**INSTRUCTIONS TO FOLLOW:** Repeat the entries below exactly and in full.

**Data items:**
++++++

(** * Trust Lens: severity-first classification pipeline

    A shallow embedding of [backend/main.py] and [backend/ai_generator.py]
    and the properties of the pipeline stated over it.

    Conventions of the embedding.

    - A Python [str] is a [string]; a character of a text that the program
      inspects (the analysed content, a context tag, a signal title) is a
      code point in U+0000..U+00FF.  On that alphabet [str.lower], [\w],
      [\s], [\b] and [str.strip] are the tables of CPython 3.  String
      constants of the source that hold characters outside that alphabet
      (the tier labels, the action lists) are kept as the bytes of the
      source file; the program only stores, concatenates and returns them.
    - A Python [int] is a [Z]; a [float] literal is the decimal rational it
      denotes (no arithmetic is ever done on the confidences).
    - [Optional[T]] is [option T]; a pydantic model is a record.
    - The network and the process environment are a [World]: the two API
      keys and one oracle per HTTP verb; an oracle answers [None] when the
      client raises (time-out, transport error). *)

From Stdlib Require Import Bool Arith ZArith NArith QArith Lia List.
From Stdlib Require Import Ascii String DecimalString.
Import ListNotations.

Set Warnings "-register-all".
Local Close Scope Q_scope.

Local Open Scope string_scope.
Local Open Scope list_scope.
Local Open Scope bool_scope.

(* ================================================================== *)
(** ** Python strings *)

Module PyStr.

Definition code (c : ascii) : N := N_of_ascii c.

++++++

**ANSWER BOX:**
(** * Trust Lens: severity-first classification pipeline

    A shallow embedding of [backend/main.py] and [backend/ai_generator.py]
    and the properties of the pipeline stated over it.

    Conventions of the embedding.

    - A Python [str] is a [string]; a character of a text that the program
      inspects (the analysed content, a context tag, a signal title) is a
      code point in U+0000..U+00FF.  On that alphabet [str.lower], [\w],
      [\s], [\b] and [str.strip] are the tables of CPython 3.  String
      constants of the source that hold characters outside that alphabet
      (the tier labels, the action lists) are kept as the bytes of the
      source file; the program only stores, concatenates and returns them.
    - A Python [int] is a [Z]; a [float] literal is the decimal rational it
      denotes (no arithmetic is ever done on the confidences).
    - [Optional[T]] is [option T]; a pydantic model is a record.
    - The network and the process environment are a [World]: the two API
      keys and one oracle per HTTP verb; an oracle answers [None] when the
      client raises (time-out, transport error). *)

From Stdlib Require Import Bool Arith ZArith NArith QArith Lia List.
From Stdlib Require Import Ascii String DecimalString.
Import ListNotations.

Set Warnings "-register-all".
Local Close Scope Q_scope.

Local Open Scope string_scope.
Local Open Scope list_scope.
Local Open Scope bool_scope.

(* ================================================================== *)
(** ** Python strings *)

Module PyStr.

Definition code (c : ascii) : N := N_of_ascii c.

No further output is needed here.